== To do ==
Pull from the data below each line where the word "Hsent" occurs, and copy it.

[Saved data entries]
--------------------------------------------------
(** The entry that a fill asks for first. *)
Definition first_entry (b : LinefillBuf) (a s p_ra : Z) : Z := if criticalWordFirst b then p_ra mod 2 ^ a / 2 ^ s else 0.
(** A buffer whose next line is that of [p_ra], in entries of [2 ^ s] bytes.  If an
    extra request was sent for an entry of that line, it was for the entry that the
    fill asks for first, and it is pending with the width of the entries. *)
Record fillable (linefillWidth : Z → Z → Z) (b : LinefillBuf) (a s p_ea p_ra : Z) (m : M) : Prop := {
  i_sized : ∃ s0, sized b a s0;
  i_width : (if _dynEntrySize (_cfg b) then linefillWidth p_ea p_ra else entrySize b) = 2 ^ s;
  i_size : 0 ≤ s ≤ a;
  i_addr : uint 64 p_ra;
  i_extra : extra_sent b = true → ∀ i, 0 ≤ i < 2 ^ (a - s) → addr (_extraEntry b) = line_of a p_ra + i * 2 ^ s →
    i = first_entry b a s p_ra ∧ pending m (requestId (_extraEntry b)) = Some (ReadOf (addr (_extraEntry b)) (2 ^ s))
}.
Lemma resized linefillWidth b a s p_ea p_ra m : fillable linefillWidth b a s p_ea p_ra m →
  ∃ b1, (if _dynEntrySize (_cfg b)
         then let cur := linefillWidth p_ea p_ra in
              if cur =? entrySize b then Ret b else setEntrySize b (_lineWidth (_geo b)) cur
         else Ret b) = Ret b1 ∧
    sized b1 a s ∧ _cfg b1 = _cfg b ∧ _hasExtra b1 = _hasExtra b ∧ _extraEntry b1 = _extraEntry b.
Proof using Type.
  intros [[s0 I1] I2 I3 I4 I5]. pose proof I1 as (Hs0 & Ha & _). destruct (sized_geometry _ _ _ I1) as (_ & G2 & G3 & _).
  assert (2 ^ s = 2 ^ s0 → s = s0) as Hinj by (intros E; apply Z.pow_inj_r in E; lia).
  rewrite G3. cbv zeta. destruct (_dynEntrySize (_cfg b)).
  - rewrite I2. destruct (Z.eqb_spec (2 ^ s) (entrySize b)) as [E|E]; [|by apply setEntrySize_sized].
    exists b. rewrite G2 in E. by rewrite (Hinj E).
  - exists b. rewrite G2 in I2. by rewrite (Hinj (eq_sym I2)).
Qed.
(** The extra request that [setupExtra] makes for the address of the next fill is for
    its first entry, if entries have at least 8 bytes where the critical word comes
    first. *)
Lemma extra_first b a s p_ra i : sized b a s → uint 64 p_ra → (criticalWordFirst b = true → 3 ≤ s) → 0 ≤ i < 2 ^ (a - s) →
  Z.land p_ra (if criticalWordFirst b then unot 64 DWMask else _lineAddrMask (_geo b)) = line_of a p_ra + i * 2 ^ s → i = first_entry b a s p_ra.
Proof using Type.
  intros Hsz Hp H3 Hi Hx. pose proof Hsz as (Hs & Ha & _). destruct (sized_geometry _ _ _ Hsz) as (_ & _ & _ & G4).
  destruct (G4 p_ra Hp) as (G5 & _). unfold first_entry. pose proof (pow2_pos s). pose proof (pow2_pos a).
  pose proof (Z.div_mod p_ra (2 ^ a) ltac:(lia)) as Hdm. pose proof (Z.mod_pos_bound p_ra (2 ^ a) ltac:(lia)).
  destruct (criticalWordFirst b).
  - change DWMask with (Z.ones 3) in Hx. rewrite land_high in Hx by (lia || done).
    apply (Z.div_unique _ _ _ (p_ra mod 2 ^ a - i * 2 ^ s)); [|lia]. left. unfold line_of in Hx.
    pose proof (Z.div_mod p_ra (2 ^ 3) ltac:(lia)). pose proof (Z.mod_pos_bound p_ra (2 ^ 3) ltac:(lia)).
    assert (2 ^ 3 ≤ 2 ^ s) by (apply Z.pow_le_mono_r; auto with lia). lia.
  - rewrite G5 in Hx. nia.
Qed.
Lemma fill_order_first b a s p_ra : sized b a s → uint 64 p_ra → fill_order b p_ra !! 0%nat = Some (first_entry b a s p_ra).
Proof using Type.
  intros Hsz Hp. destruct (sized_geometry _ _ _ Hsz) as (G1 & _ & _ & G4). destruct (G4 p_ra Hp) as (_ & G5 & _). destruct Hsz as (Hs & _).
  pose proof (pow2_pos (a - s)). unfold fill_order, first_entry. destruct (criticalWordFirst b); [cbn; by rewrite G5|].
  by rewrite G1, seqZ_cons by lia.
Qed.
Lemma fill_order_perm b a s p_ra : sized b a s → uint 64 p_ra → fill_order b p_ra ≡ₚ seqZ 0 (nEntries b).
Proof using Type.
  intros Hsz Hp. destruct (sized_geometry _ _ _ Hsz) as (G1 & _ & _ & G4). destruct (G4 p_ra Hp) as (_ & G5 & _). destruct Hsz as (Hs & _).
  unfold fill_order. destruct (criticalWordFirst b); [|done]. apply critical_ids_perm. rewrite G5, G1. by apply mod_div_bound.
Qed.
(** The entries after the loop of [init]. *)
Lemma init_entries_progress b a s p_ea p_ra x hx (m : M) : sized b a s → uint 64 p_ra →
  (hx && requestSent x = true → ∀ i, 0 ≤ i < 2 ^ (a - s) → addr x = line_of a p_ra + i * 2 ^ s →
    i = first_entry b a s p_ra ∧ pending m (requestId x) = Some (ReadOf (addr x) (2 ^ s))) →
  let r := init_entries (_entries b) (2 ^ s) p_ea (line_of a p_ra) x hx (2 ^ (a - s)) in
  ∃ l2 l3, fill_order b p_ra = l2 ++ l3 ∧ length (fst r) = length (_entries b) ∧ snd r = wrap 32 (Z.of_nat (length l3)) ∧
    progress (_withData (_cfg b)) (line_of a p_ra) (2 ^ s) (fst r) m [] l2 l3.
Proof using Type.
  intros Hsz Hp Hx. cbv zeta. pose proof Hsz as (Hs & Ha & _ & Hlen & Hw). pose proof (sized_geometry _ _ _ Hsz) as (G1 & _).
  pose proof (pow2_pos (a - s)). pose proof (pow2_le_31 (a - s)).
  assert (uint 64 (line_of a p_ra)) as HL.
  { rewrite <- (Z.add_0_r (line_of a p_ra)). change 0 with (0 * 2 ^ s). rewrite <- entry_addr_line by lia || done. by apply uint_wrap. }
  destruct (init_entries_plain (_entries b) (2 ^ s) p_ea (line_of a p_ra) x (2 ^ (a - s)) HL) as [Hl Hi].
  assert (progress (_withData (_cfg b)) (line_of a p_ra) (2 ^ s) (fst (init_entries (_entries b) (2 ^ s) p_ea (line_of a p_ra) x false (2 ^ (a - s)))) m
    [] [] (fill_order b p_ra)) as Hplain.
  { apply (progress_start _ _ _ _ _ _ (nEntries b)); [by eapply fill_order_perm|unfold wide; by rewrite init_entries_data|]. intros i Hin. rewrite G1 in Hin.
    destruct (lookup_lt_is_Some_2 (_entries b) (Z.to_nat i)) as [y Hy]; [lia|]. destruct (Hi _ _ Hy) as [e' He'].
    eexists. split; [exact He'|]. split_and!; [|done|done]. cbn. unfold entry_addr. by rewrite Z2Nat.id by lia. }
  pose proof (Permutation_length (fill_order_perm _ _ _ _ Hsz Hp)) as Hn. rewrite length_seqZ, G1 in Hn.
  set (hit := λ i, hx && (wrap 64 (line_of a p_ra + Z.of_nat i * 2 ^ s) =? addr x) && requestSent x).
  destruct (decide (Exists (λ k, hit k = true) (seq 0 (length (_entries b))))) as [(k & Hk%elem_of_seq & Hh)%Exists_exists|Hno].
  - subst hit. cbn in Hh. apply andb_true_iff in Hh as [[-> Ek%Z.eqb_eq]%andb_true_iff Hsent]. rewrite Hsent in Hx.
    assert (∀ j, (j < length (_entries b))%nat → wrap 64 (line_of a p_ra + Z.of_nat j * 2 ^ s) = addr x →
      fill_order b p_ra !! 0%nat = Some (Z.of_nat j) ∧ pending m (requestId x) = Some (ReadOf (addr x) (2 ^ s))) as Hf.
    { intros j Hj E. destruct (Hx eq_refl (Z.of_nat j)) as [Ej Hpend]; [lia| |].
      - rewrite <- E. apply entry_addr_line; lia || done.
      - split; [|done]. rewrite Ej. by apply fill_order_first. }
    rewrite (init_entries_hit _ _ _ _ _ _ k); [|lia|done|done| |done].
    2: { intros j Hj E. destruct (Hf j ltac:(lia) E) as [Hj1 _]. destruct (Hf k ltac:(lia) Ek) as [Hk1 _]. simplify_eq. lia. }
    destruct (Hf k ltac:(lia) Ek) as [Hfk Hx3]. destruct (fill_order b p_ra) as [|i l3] eqn:Eo; [done|]. injection Hfk as ->.
    exists [Z.of_nat k], l3. cbn [fst snd]. split_and!; [done|by rewrite length_alter|cbn in Hn; f_equal; lia|].
    rewrite <- (Nat2Z.id k) at 1. apply progress_take_over; [done|]. rewrite Hx3. f_equal. f_equal. by symmetry.
  - exists [], (fill_order b p_ra). rewrite init_entries_miss; cbn [fst snd]; [|intros i Hi2|done].
    + split_and!; [done|done| |done]. symmetry. rewrite wrap_small by (unfold uint; lia). lia.
    + destruct (hx && (wrap 64 (line_of a p_ra + Z.of_nat i * 2 ^ s) =? addr x) && requestSent x) eqn:E; [|done]. destruct Hno. apply Exists_exists. exists i. split; [apply elem_of_seq; lia|done].
Qed.
Lemma init_filling linefillWidth b a s p_requestId p_ea p_ra set way rd t rl m : fillable linefillWidth b a s p_ea p_ra m →
  ∃ b' l2 l3, init linefillWidth b p_requestId p_ea p_ra set way rd t rl = Ret b' ∧ sized b' a s ∧ _cfg b' = _cfg b ∧
    (criticalWordFirst b' = true → _critical_entry b' = addr2EntryId b' p_ra) ∧
    filling (line_of a p_ra) (fill_order b' p_ra) b' m [] l2 l3.
Proof using Type.
  intros I. pose proof I as [[s0 I1] I2 I3 I4 I5]. destruct (resized _ _ _ _ _ _ _ I) as (b1 & E1 & Hsz & Hcfg & Hh & Hx).
  pose proof I1 as (_ & Ha & Hgeo & _). pose proof Hsz as (_ & _ & Hgeo1 & Hlen & Hw). destruct (sized_geometry _ _ _ I1) as (_ & _ & _ & Hm).
  destruct (sized_geometry _ _ _ Hsz) as (G1 & G2 & _). destruct (Hm p_ra I4) as [HL _].
  assert (criticalWordFirst b1 = criticalWordFirst b) as Ecw by (unfold criticalWordFirst; by rewrite Hcfg).
  destruct (init_entries_progress b1 a s (Z.land p_ea (_lineAddrMask (_geo b))) p_ra (_extraEntry b) (_hasExtra b) m Hsz I4)
    as (l2 & l3 & Eo & Hl & Hr & Hp); [intros Hsent; unfold first_entry; rewrite Ecw; by apply I5|].
  pose proof (fill_order_perm _ _ _ _ Hsz I4) as Hperm. pose proof (pow2_pos (a - s)). pose proof (pow2_le_31 (a - s)).
  unfold init. cbv zeta in E1 |- *. rewrite HL, E1. cbn [obind]. rewrite G1, G2, Hx, Hh.
  assert (length (_entries b1) = Z.to_nat (2 ^ (a - s))) as Hlen' by lia.
  rewrite (proj2 (Nat.ltb_ge _ _)) by lia. rewrite <- Hlen', firstn_all, drop_all, app_nil_r.
  set (r := init_entries _ _ _ _ _ _ _) in *. set (bf := LB _ _ _ _ _ _ _ _ _ _ _ _ _ _ _ _ _ _).
  exists (if criticalWordFirst bf then addCriticalAddr (set_criticalIds bf [] (_critical_entry bf)) p_ra else bf), l2, l3. split; [done|].
  assert (fill_order bf p_ra = l2 ++ l3) as Eo' by done.
  assert (sized bf a s) as Hszf by (unfold sized; split_and!; [lia..|done|cbn; by rewrite Hl|cbn; unfold wide, r; by rewrite init_entries_data]).
  destruct (criticalWordFirst bf) eqn:Ebf; (split; [done|]; split; [exact Hcfg|]; split; [congruence || done|]; split; try done).
  - unfold nEntries. cbn. by rewrite Hl, Hlen, <- G1.
  - change (nEntries b1 < 2 ^ 32). lia.
  - change (progress (_withData (_cfg b1)) (line_of a p_ra) (entrySize b1) (fst r) m [] l2 l3). by rewrite G2.
  - change (snd r = wrap 32 (Z.of_nat (length l3) - 0)). by rewrite Z.sub_0_r.
  - change (if criticalWordFirst bf then [] ++ critical_ids (nEntries bf) (addr2EntryId bf p_ra) = l2 ++ l3 else
      fill_order (addCriticalAddr (set_criticalIds bf [] (_critical_entry bf)) p_ra) p_ra = seqZ 0 (nEntries bf)).
    rewrite Ebf. cbn [app]. rewrite <- Eo'. unfold fill_order. by rewrite Ebf.
  - unfold nEntries. cbn. by rewrite Hl, Hlen, <- G1.
  - change (nEntries b1 < 2 ^ 32). lia.
  - change (progress (_withData (_cfg b1)) (line_of a p_ra) (entrySize b1) (fst r) m [] l2 l3). by rewrite G2.
  - change (snd r = wrap 32 (Z.of_nat (length l3) - 0)). by rewrite Z.sub_0_r.
  - rewrite Ebf. unfold fill_order. by rewrite Ebf.
Qed.
End Start.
--------------------------------------------------
== Worked solution ==
  - subst hit. cbn in Hh. apply andb_true_iff in Hh as [[-> Ek%Z.eqb_eq]%andb_true_iff Hsent]. rewrite Hsent in Hx.
    as (l2 & l3 & Eo & Hl & Hr & Hp); [intros Hsent; unfold first_entry; rewrite Ecw; by apply I5|].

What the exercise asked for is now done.